Now, after a year of negotiations and a lawsuit against Allan Bros. for unfair labor practices and interfering with the union’s organizing efforts, Trabajadores Unidos por La Justicia is focusing on meaningfully engaging with the community.

“The only thing that we can do is show the community that we are here for them,” Angelina Lara, now a member of TUJ, said. “We are doing events and have had a couple of vaccine clinics. So that was a good way of having a community to get to know TUJ and see what we’re all about.”

Angelina Lara, 49, sits outside Allan Bros. holding a sign that reads “Power to the Workers” in May 2020. Photo by Silvia Leija.

Lara believes that will be especially important as the Yakima Valley faces historic heatwaves and fire seasons.
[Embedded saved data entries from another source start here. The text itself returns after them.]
(** * ctc-asr: utility layer ([asr/util/storage.py], [asr/util/tf_contrib.py])

    A shallow embedding of the helper functions of the speech-recognition
    pipeline, and the properties of them that the specification states.

    Python code that raises, mutates the file system or adds nodes to the
    TensorFlow default graph is written in a state-and-exception monad
    [py S]: a computation takes the current state and gives back an
    [outcome] (a returned value or a raised exception) with the new state.
    Side effects done before an exception is raised stay in the state, as
    in Python. *)

From Stdlib Require Import ZArith QArith Lia Lqa List Ascii.
From stdpp Require Import base gmap strings list fin_maps pretty.
From Equations Require Import Equations.

Open Scope Z_scope.

(** ** The Python runtime *)

Module Py.

(** The exception classes the modelled code raises or catches.
    [RuntimeError] carries its [__cause__], set by [raise ... from ...]. *)
#[warnings="-register-all"]
Inductive exn : Type :=
| ValueError (msg : string)
| IndexError (msg : string)
| TypeError (msg : string)
| OSError (msg : string)
| InvalidArgumentError (msg : string)
| RuntimeError (arg : string) (cause : option exn).

Inductive outcome (A : Type) : Type :=
| Return (a : A)
| Raise (e : exn).
Arguments Return {A} a.
Arguments Raise {A} e.

Definition py (S A : Type) : Type := S -> outcome A * S.

Definition ret {S A} (a : A) : py S A := fun s => (Return a, s).

Definition raise {S A} (e : exn) : py S A := fun s => (Raise e, s).

Definition bind {S A B} (m : py S A) (k : A -> py S B) : py S B :=
  fun s =>
    match m s with
    | (Return a, s') => k a s'
    | (Raise e, s') => (Raise e, s')
    end.

(** [try: body / except <classes> as e: handler e]: an exception of
    [body] that [catches] accepts runs the handler in the state the body
    left; any other exception goes on. *)
Definition try_except {S A} (body : py S A) (catches : exn -> bool)
    (handler : exn -> py S A) : py S A :=
  fun s =>
    match body s with
    | (Return a, s') => (Return a, s')
    | (Raise e, s') => if catches e then handler e s' else (Raise e, s')
    end.

Definition get {S} : py S S := fun s => (Return s, s).

Definition modify {S} (f : S -> S) : py S unit := fun s => (Return tt, f s).

(** A pure computation that may raise, run inside [py]. *)
Definition lift {S A} (o : outcome A) : py S A := fun s => (o, s).

Definition is_OSError (e : exn) : bool :=
  match e with OSError _ => true | _ => false end.

Definition is_ValueError (e : exn) : bool :=
  match e with ValueError _ => true | _ => false end.

Definition is_TypeError (e : exn) : bool :=
  match e with TypeError _ => true | _ => false end.

(** [range(n)]: empty when [n] is not positive. *)
Definition range (n : Z) : list Z := map Z.of_nat (seq 0 (Z.to_nat n)).

(** [l[-1]] *)
Definition index_last {A} (l : list A) : outcome A :=
  match last l with
  | Some x => Return x
  | None => Raise (IndexError "list index out of range")
  end.

(** [l[i]] for [i >= 0] *)
Definition index {A} (l : list A) (i : nat) : outcome A :=
  match l !! i with
  | Some x => Return x
  | None => Raise (IndexError "list index out of range")
  end.

(** [zip(a, b, c)]: stops at the shortest argument. *)
Fixpoint zip3 {A B C} (a : list A) (b : list B) (c : list C)
    : list (A * B * C) :=
  match a, b, c with
  | x :: a', y :: b', z :: c' => (x, y, z) :: zip3 a' b' c'
  | _, _, _ => []
  end.

(** [sorted(l, key=key)] with integer keys: a stable insertion sort, so
    that elements with equal keys keep their order, as in Python. *)
Fixpoint insert_by {A} (key : A -> Z) (x : A) (l : list A) : list A :=
  match l with
  | [] => [x]
  | y :: l' => if key y <=? key x then y :: insert_by key x l'
               else x :: y :: l'
  end.

Definition sorted {A} (key : A -> Z) (l : list A) : list A :=
  fold_left (fun acc x => insert_by key x acc) l [].

(** The built-ins [max(a, b)] and [min(a, b)] on numbers: the first
    argument is kept unless the second is strictly greater (smaller). *)
Definition max (a b : Q) : Q := if Qlt_le_dec a b then b else a.
Definition min (a b : Q) : Q := if Qlt_le_dec b a then b else a.

End Py.

Import Py.

Declare Scope py_scope.
Delimit Scope py_scope with py.
Notation "x <- m ;; k" := (bind m (fun x => k))
  (at level 100, m at next level, right associativity) : py_scope.
Notation "m ;;; k" := (bind m (fun _ => k))
  (at level 100, right associativity) : py_scope.
Open Scope py_scope.

(** ** asr/util/storage.py *)

Module Storage.

(** *** Version control

    [Repo('.', search_parent_directories=True)] reads the repository
    the process runs in; that repository is the state of the
    computation. A detached HEAD has no branch reference. *)

Record Commit : Type := { hexsha : string; committed_datetime : Z }.

Record TagReference : Type := { tag_name : string; tag_commit : Commit }.

Record Head : Type := { head_name : string }.

Record Repo : Type := {
  head_object : Commit;
  head_reference : option Head;
  tags : list TagReference
}.

Definition open_repo : py Repo Repo := get.

(** GitPython's [Repo.active_branch] raises [TypeError] when HEAD is
    detached. *)
Definition active_branch (repo : Repo) : py Repo Head :=
  match head_reference repo with
  | Some h => ret h
  | None => raise (TypeError "HEAD is a detached symbolic reference")
  end.

Definition git_revision_hash : py Repo string :=
  repo <- open_repo ;;
  ret (hexsha (head_object repo)).

Definition git_branch : py Repo string :=
  repo <- open_repo ;;
  try_except
    (b <- active_branch repo ;; ret (head_name b))
    is_TypeError
    (fun _ => ret "DETACHED HEAD").

Definition git_latest_tag : py Repo string :=
  repo <- open_repo ;;
  let tags := sorted (fun t => committed_datetime (tag_commit t)) (tags repo) in
  t <- lift (index_last tags) ;;
  ret (tag_name t).

(** *** The file system

    A path names a regular file, a directory, or nothing. [faults] is
    what the operating system will do to the coming deletion calls, one
    entry per call: [Some e] makes the call raise [e] and change
    nothing, [None] (or no entry) lets it act on the tree. [trace]
    records the deletion attempts, the printed lines and the sleeps, in
    order. *)

Inductive node : Type := File | Directory.

Inductive event : Type :=
| EvRemove (path : string)
| EvRmtree (path : string)
| EvPrint (line : string)
| EvSleep (seconds : Z).

Record world : Type := {
  fs : gmap string node;
  faults : list (option exn);
  trace : list event
}.

Definition emit (ev : event) : py world unit :=
  modify (fun w => {| fs := fs w; faults := faults w; trace := trace w ++ [ev] |}).

Definition next_fault : py world (option exn) :=
  fun w =>
    match faults w with
    | [] => (Return None, w)
    | f :: rest => (Return f, {| fs := fs w; faults := rest; trace := trace w |})
    end.

Definition os_path_exists (path : string) : py world bool :=
  w <- get ;;
  ret (match fs w !! path with Some _ => true | None => false end).

Definition os_path_isfile (path : string) : py world bool :=
  w <- get ;;
  ret (match fs w !! path with Some File => true | _ => false end).

Definition os_path_isdir (path : string) : py world bool :=
  w <- get ;;
  ret (match fs w !! path with Some Directory => true | _ => false end).

(** [os.remove(path)] *)
Definition os_remove (path : string) : py world unit :=
  emit (EvRemove path) ;;;
  f <- next_fault ;;
  match f with
  | Some e => raise e
  | None =>
      w <- get ;;
      match fs w !! path with
      | Some File =>
          modify (fun w => {| fs := delete path (fs w); faults := faults w;
                              trace := trace w |})
      | Some Directory => raise (OSError "IsADirectoryError")
      | None => raise (OSError "FileNotFoundError")
      end
  end.

Definition under (path p : string) : bool :=
  bool_decide (p = path) || String.prefix (path +:+ "/") p.

(** [shutil.rmtree(path)]: the directory and everything below it. *)
Definition shutil_rmtree (path : string) : py world unit :=
  emit (EvRmtree path) ;;;
  f <- next_fault ;;
  match f with
  | Some e => raise e
  | None =>
      w <- get ;;
      match fs w !! path with
      | Some Directory =>
          modify (fun w => {| fs := filter (fun kv => under path (fst kv) = false) (fs w);
                              faults := faults w; trace := trace w |})
      | Some File => raise (OSError "NotADirectoryError")
      | None => raise (OSError "FileNotFoundError")
      end
  end.

Definition print (line : string) : py world unit := emit (EvPrint line).

Definition time_sleep (seconds : Z) : py world unit := emit (EvSleep seconds).

(** The body of [for i in range(5)], one iteration per element of [idxs];
    [break] ends the loop with the remaining indices unused. *)
Fixpoint delete_file_loop (path : string) (idxs : list Z) : py world unit :=
  match idxs with
  | [] => ret tt
  | i :: rest =>
      try_except
        (os_remove path)
        (fun e => is_OSError e || is_ValueError e)
        (fun exception =>
           print ("WARN: Error deleting (" +:+ pretty i +:+ "/5) file: " +:+ path) ;;;
           (if i =? 4 then raise (RuntimeError path (Some exception))
            else
              time_sleep 1 ;;;
              delete_file_loop path rest))
  end.

Definition delete_file_if_exists (path : string) : py world unit :=
  e <- os_path_exists path ;;
  f <- (if e then os_path_isfile path else ret false) ;;
  if f then delete_file_loop path (range 5) else ret tt.

Definition delete_directory_if_exists (path : string) : py world unit :=
  e <- os_path_exists path ;;
  d <- (if e then os_path_isdir path else ret false) ;;
  if d then
    try_except (shutil_rmtree path) is_OSError (fun exception => raise exception)
  else ret tt.

(** *** Reading a trace *)

(** The number of deletion attempts among some events. *)
Fixpoint removals (evs : list event) : nat :=
  match evs with
  | [] => O
  | EvRemove _ :: evs' => S (removals evs')
  | _ :: evs' => removals evs'
  end.

(** The sleeps among some events, in order. *)
Fixpoint sleeps (evs : list event) : list Z :=
  match evs with
  | [] => []
  | EvSleep s :: evs' => s :: sleeps evs'
  | _ :: evs' => sleeps evs'
  end.

(** The line printed when attempt [i] fails. *)
Definition warning (i : Z) (path : string) : event :=
  EvPrint ("WARN: Error deleting (" +:+ pretty i +:+ "/5) file: " +:+ path).

(** *** Sample states *)

(** A checkpoint file that the operating system keeps refusing to
    remove, next to a data directory. *)
Definition locked_world : world :=
  {| fs := {[ "train/model.ckpt" := File; "train/data" := Directory ]};
     faults := [Some (OSError "busy"); Some (OSError "busy"); Some (ValueError "path");
                Some (OSError "busy"); Some (OSError "still busy")];
     trace := [] |}.

(** A repository checked out at a commit, with no branch and no tag. *)
Definition bare_checkout : Repo :=
  {| head_object := {| hexsha := "9fceb02"; committed_datetime := 1530000000 |};
     head_reference := None;
     tags := [] |}.

(** A repository on a branch, with three tags; the two newest carry the
    same commit date. *)
Definition tagged_repo : Repo :=
  {| head_object := {| hexsha := "41a95d9"; committed_datetime := 1540000000 |};
     head_reference := Some {| head_name := "master" |};
     tags := [ {| tag_name := "v0.2";
                  tag_commit := {| hexsha := "77d0c1e"; committed_datetime := 1530000000 |} |};
               {| tag_name := "v0.1";
                  tag_commit := {| hexsha := "0be5a21"; committed_datetime := 1520000000 |} |};
               {| tag_name := "v0.2-rc";
                  tag_commit := {| hexsha := "77d0c1e"; committed_datetime := 1530000000 |} |} ] |}.

(** A checkpoint directory with two files, next to a log file; the
    first two deletion calls will fail, the third will go through. *)
Definition flaky_world : world :=
  {| fs := {[ "train" := Directory; "train/model.ckpt" := File;
              "train/checkpoint" := File; "train.log" := File ]};
     faults := [Some (OSError "busy"); Some (ValueError "embedded null byte"); None];
     trace := [] |}.

(** The same tree when the operating system refuses with an error that
    is neither an [OSError] nor a [ValueError]. *)
Definition hostile_world : world :=
  {| fs := fs flaky_world; faults := [Some (TypeError "remove: path should be string")];
     trace := [] |}.

(** The same tree with no failure pending. *)
Definition calm_world : world :=
  {| fs := fs flaky_world; faults := []; trace := [] |}.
TUJ has been working to provide as much information as possible about the rights of the employees working in such conditions.

Lara described this new era of workers’ movement as a women’s movement.

“In these warehouses, we have more women than men and many of them come from places where they’re supposed to be quiet and a little more conservative,” Lara said. “For them to speak their mind, to speak their voice, is hard. It’s a big step.”

It was a big step for the Yakima Valley as well, according to Lara.

“Yakima woke up and we are trying our best and working our best for it not to go back to sleep,” Lara said. “We are trying to be out there so workers know they have a voice through us. And we want to inspire them as well, to voice their opinions and whatever they need.”